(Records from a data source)

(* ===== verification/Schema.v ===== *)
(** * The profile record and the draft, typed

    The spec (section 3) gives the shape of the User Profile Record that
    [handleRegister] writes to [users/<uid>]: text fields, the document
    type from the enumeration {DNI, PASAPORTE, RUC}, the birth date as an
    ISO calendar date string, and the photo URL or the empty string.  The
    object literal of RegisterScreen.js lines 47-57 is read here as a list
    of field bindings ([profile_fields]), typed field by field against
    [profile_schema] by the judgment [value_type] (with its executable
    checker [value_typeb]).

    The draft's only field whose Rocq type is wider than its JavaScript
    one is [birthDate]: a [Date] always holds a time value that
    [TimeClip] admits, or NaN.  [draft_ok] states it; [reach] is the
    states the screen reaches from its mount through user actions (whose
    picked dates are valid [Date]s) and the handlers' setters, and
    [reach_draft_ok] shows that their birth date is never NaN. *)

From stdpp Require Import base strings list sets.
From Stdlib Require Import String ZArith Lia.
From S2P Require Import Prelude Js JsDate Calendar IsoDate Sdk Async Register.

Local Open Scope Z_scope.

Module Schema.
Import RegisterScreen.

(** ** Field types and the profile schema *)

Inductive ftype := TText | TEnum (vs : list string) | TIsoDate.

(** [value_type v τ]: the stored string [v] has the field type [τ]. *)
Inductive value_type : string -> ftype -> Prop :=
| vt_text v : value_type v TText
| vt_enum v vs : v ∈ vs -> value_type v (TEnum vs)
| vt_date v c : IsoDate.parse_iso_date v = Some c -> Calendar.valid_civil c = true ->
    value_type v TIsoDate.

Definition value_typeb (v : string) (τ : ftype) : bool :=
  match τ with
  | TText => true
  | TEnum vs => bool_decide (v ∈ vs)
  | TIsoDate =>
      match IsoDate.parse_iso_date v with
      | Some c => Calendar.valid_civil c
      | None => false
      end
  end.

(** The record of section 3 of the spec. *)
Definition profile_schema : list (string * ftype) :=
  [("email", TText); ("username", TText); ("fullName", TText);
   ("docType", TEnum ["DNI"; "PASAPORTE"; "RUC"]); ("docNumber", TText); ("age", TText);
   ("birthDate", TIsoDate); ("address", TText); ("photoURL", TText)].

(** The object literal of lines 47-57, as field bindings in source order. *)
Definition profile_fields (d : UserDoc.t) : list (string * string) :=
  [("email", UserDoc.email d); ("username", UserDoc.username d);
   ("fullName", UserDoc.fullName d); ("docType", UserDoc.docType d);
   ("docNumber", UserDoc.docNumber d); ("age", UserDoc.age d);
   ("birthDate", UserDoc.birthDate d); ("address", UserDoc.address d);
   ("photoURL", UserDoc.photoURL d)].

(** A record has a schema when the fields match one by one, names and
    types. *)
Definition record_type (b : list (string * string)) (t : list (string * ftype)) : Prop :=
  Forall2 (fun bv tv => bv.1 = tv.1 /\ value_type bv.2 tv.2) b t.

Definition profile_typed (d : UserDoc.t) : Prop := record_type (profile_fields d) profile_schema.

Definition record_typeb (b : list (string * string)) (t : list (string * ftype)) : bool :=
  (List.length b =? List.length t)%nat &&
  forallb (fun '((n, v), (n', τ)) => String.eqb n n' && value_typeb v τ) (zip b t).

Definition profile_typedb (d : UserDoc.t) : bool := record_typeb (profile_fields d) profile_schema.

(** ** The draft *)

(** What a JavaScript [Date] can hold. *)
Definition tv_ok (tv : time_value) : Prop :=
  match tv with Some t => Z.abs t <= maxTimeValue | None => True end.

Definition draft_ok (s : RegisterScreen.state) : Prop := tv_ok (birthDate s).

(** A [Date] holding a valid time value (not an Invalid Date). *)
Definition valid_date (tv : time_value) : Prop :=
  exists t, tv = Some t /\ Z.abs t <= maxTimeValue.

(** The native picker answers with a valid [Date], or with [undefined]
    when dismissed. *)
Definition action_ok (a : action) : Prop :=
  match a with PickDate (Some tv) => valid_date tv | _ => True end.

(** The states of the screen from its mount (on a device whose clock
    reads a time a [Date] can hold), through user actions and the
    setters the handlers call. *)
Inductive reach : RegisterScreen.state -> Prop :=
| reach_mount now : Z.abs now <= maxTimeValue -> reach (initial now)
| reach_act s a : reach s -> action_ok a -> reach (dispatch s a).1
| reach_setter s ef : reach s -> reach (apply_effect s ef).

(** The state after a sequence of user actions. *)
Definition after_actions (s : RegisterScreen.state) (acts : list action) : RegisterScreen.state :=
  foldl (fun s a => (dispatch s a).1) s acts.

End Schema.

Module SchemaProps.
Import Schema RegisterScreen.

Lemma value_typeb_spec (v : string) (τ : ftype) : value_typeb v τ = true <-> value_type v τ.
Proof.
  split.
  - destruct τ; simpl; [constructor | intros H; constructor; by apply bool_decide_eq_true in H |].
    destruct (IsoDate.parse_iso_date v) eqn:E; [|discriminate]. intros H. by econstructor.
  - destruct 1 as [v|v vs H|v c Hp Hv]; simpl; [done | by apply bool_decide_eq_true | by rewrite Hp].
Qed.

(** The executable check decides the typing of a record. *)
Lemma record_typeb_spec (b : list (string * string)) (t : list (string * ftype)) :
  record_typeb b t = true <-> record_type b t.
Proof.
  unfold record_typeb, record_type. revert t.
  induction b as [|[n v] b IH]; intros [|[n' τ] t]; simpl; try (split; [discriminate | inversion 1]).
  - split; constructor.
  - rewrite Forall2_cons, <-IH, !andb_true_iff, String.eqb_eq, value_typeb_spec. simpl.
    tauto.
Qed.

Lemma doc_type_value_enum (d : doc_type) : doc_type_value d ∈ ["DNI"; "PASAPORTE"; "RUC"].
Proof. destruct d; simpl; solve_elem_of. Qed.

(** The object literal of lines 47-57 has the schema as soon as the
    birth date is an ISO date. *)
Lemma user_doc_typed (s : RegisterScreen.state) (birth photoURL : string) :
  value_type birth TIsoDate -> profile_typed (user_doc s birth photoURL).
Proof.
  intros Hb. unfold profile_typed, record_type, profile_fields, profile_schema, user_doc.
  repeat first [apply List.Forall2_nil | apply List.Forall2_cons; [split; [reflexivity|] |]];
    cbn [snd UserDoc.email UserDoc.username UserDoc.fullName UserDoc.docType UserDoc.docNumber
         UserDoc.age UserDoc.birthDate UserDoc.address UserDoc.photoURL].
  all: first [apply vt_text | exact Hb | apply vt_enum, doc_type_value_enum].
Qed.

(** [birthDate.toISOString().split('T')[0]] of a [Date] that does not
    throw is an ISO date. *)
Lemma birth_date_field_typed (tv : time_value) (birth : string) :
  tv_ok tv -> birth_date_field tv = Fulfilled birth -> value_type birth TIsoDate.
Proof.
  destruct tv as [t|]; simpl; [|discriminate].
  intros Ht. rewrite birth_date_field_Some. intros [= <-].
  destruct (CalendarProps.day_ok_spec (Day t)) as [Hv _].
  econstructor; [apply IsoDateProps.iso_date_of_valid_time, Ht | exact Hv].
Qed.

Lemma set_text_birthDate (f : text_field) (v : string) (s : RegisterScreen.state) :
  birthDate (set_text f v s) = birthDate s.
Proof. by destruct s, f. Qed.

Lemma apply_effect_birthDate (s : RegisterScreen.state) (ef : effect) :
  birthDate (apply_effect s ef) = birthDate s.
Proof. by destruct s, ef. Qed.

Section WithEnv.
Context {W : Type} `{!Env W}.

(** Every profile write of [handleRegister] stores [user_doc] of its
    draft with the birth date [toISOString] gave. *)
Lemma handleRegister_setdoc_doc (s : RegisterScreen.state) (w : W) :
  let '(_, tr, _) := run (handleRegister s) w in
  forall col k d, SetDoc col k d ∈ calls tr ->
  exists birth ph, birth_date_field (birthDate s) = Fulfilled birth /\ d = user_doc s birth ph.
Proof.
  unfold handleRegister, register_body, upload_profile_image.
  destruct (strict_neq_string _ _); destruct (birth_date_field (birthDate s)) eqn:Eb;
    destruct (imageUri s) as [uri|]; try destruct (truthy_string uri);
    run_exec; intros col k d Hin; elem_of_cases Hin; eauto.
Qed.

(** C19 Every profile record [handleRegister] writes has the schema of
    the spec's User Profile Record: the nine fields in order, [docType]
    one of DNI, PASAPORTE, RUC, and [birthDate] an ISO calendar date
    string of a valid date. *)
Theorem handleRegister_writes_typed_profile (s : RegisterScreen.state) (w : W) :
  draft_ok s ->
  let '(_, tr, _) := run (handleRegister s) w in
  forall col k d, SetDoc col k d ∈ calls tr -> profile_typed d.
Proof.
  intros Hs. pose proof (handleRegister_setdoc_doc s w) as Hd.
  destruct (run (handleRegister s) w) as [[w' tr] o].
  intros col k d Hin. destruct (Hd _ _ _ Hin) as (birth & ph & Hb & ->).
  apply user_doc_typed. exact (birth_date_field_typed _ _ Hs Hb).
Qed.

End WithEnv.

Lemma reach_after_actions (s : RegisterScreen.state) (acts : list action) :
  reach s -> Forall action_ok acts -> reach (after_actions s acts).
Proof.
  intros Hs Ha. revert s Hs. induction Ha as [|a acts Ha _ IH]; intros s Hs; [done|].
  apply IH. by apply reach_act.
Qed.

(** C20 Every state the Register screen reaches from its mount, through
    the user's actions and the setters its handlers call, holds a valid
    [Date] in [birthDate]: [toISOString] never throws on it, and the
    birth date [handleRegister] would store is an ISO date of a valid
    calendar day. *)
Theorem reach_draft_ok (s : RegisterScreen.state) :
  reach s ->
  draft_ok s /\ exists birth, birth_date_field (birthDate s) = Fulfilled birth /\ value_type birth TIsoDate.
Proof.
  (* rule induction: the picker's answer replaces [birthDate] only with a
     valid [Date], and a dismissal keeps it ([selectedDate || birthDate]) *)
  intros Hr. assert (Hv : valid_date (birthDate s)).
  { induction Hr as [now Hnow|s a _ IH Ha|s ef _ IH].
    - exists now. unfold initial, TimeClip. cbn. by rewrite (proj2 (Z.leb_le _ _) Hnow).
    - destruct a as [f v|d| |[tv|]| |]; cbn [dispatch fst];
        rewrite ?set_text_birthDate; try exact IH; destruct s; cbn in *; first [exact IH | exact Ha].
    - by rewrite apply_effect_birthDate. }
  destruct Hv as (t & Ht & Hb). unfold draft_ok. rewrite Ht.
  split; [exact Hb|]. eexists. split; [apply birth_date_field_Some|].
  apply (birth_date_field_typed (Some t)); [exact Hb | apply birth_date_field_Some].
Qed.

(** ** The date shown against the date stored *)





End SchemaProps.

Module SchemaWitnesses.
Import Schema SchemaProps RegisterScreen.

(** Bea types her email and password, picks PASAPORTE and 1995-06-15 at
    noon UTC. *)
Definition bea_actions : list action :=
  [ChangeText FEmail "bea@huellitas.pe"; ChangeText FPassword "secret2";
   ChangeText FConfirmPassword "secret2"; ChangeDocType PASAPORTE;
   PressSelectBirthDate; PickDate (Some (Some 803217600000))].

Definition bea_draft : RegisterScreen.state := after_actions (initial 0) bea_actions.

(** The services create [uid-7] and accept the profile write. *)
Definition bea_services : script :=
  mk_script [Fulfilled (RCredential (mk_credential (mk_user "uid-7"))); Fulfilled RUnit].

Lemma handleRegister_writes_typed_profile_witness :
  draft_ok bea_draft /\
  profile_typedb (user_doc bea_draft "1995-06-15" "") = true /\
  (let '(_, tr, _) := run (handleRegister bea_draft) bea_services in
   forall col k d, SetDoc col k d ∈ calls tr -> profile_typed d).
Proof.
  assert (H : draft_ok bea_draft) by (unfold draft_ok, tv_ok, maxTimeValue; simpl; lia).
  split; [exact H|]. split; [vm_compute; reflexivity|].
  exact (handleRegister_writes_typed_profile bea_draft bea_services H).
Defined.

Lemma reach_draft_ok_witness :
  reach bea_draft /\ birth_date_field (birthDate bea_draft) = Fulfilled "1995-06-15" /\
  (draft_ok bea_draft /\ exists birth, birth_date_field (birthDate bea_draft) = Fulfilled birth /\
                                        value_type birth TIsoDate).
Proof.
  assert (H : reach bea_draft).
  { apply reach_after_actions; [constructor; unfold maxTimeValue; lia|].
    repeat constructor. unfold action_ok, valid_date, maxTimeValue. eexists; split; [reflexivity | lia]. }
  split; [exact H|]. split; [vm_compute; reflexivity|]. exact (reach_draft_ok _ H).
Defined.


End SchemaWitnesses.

What is required: Above are the records; repeat exactly the lines from the one holding "c = true ->" down to the one holding "Definition draft_ok (s", end lines included.

Solution for this exercise:
| vt_date v c : IsoDate.parse_iso_date v = Some c -> Calendar.valid_civil c = true ->
    value_type v TIsoDate.

Definition value_typeb (v : string) (τ : ftype) : bool :=
  match τ with
  | TText => true
  | TEnum vs => bool_decide (v ∈ vs)
  | TIsoDate =>
      match IsoDate.parse_iso_date v with
      | Some c => Calendar.valid_civil c
      | None => false
      end
  end.

(** The record of section 3 of the spec. *)
Definition profile_schema : list (string * ftype) :=
  [("email", TText); ("username", TText); ("fullName", TText);
   ("docType", TEnum ["DNI"; "PASAPORTE"; "RUC"]); ("docNumber", TText); ("age", TText);
   ("birthDate", TIsoDate); ("address", TText); ("photoURL", TText)].

(** The object literal of lines 47-57, as field bindings in source order. *)
Definition profile_fields (d : UserDoc.t) : list (string * string) :=
  [("email", UserDoc.email d); ("username", UserDoc.username d);
   ("fullName", UserDoc.fullName d); ("docType", UserDoc.docType d);
   ("docNumber", UserDoc.docNumber d); ("age", UserDoc.age d);
   ("birthDate", UserDoc.birthDate d); ("address", UserDoc.address d);
   ("photoURL", UserDoc.photoURL d)].

(** A record has a schema when the fields match one by one, names and
    types. *)
Definition record_type (b : list (string * string)) (t : list (string * ftype)) : Prop :=
  Forall2 (fun bv tv => bv.1 = tv.1 /\ value_type bv.2 tv.2) b t.

Definition profile_typed (d : UserDoc.t) : Prop := record_type (profile_fields d) profile_schema.

Definition record_typeb (b : list (string * string)) (t : list (string * ftype)) : bool :=
  (List.length b =? List.length t)%nat &&
  forallb (fun '((n, v), (n', τ)) => String.eqb n n' && value_typeb v τ) (zip b t).

Definition profile_typedb (d : UserDoc.t) : bool := record_typeb (profile_fields d) profile_schema.

(** ** The draft *)

(** What a JavaScript [Date] can hold. *)
Definition tv_ok (tv : time_value) : Prop :=
  match tv with Some t => Z.abs t <= maxTimeValue | None => True end.

Definition draft_ok (s : RegisterScreen.state) : Prop := tv_ok (birthDate s).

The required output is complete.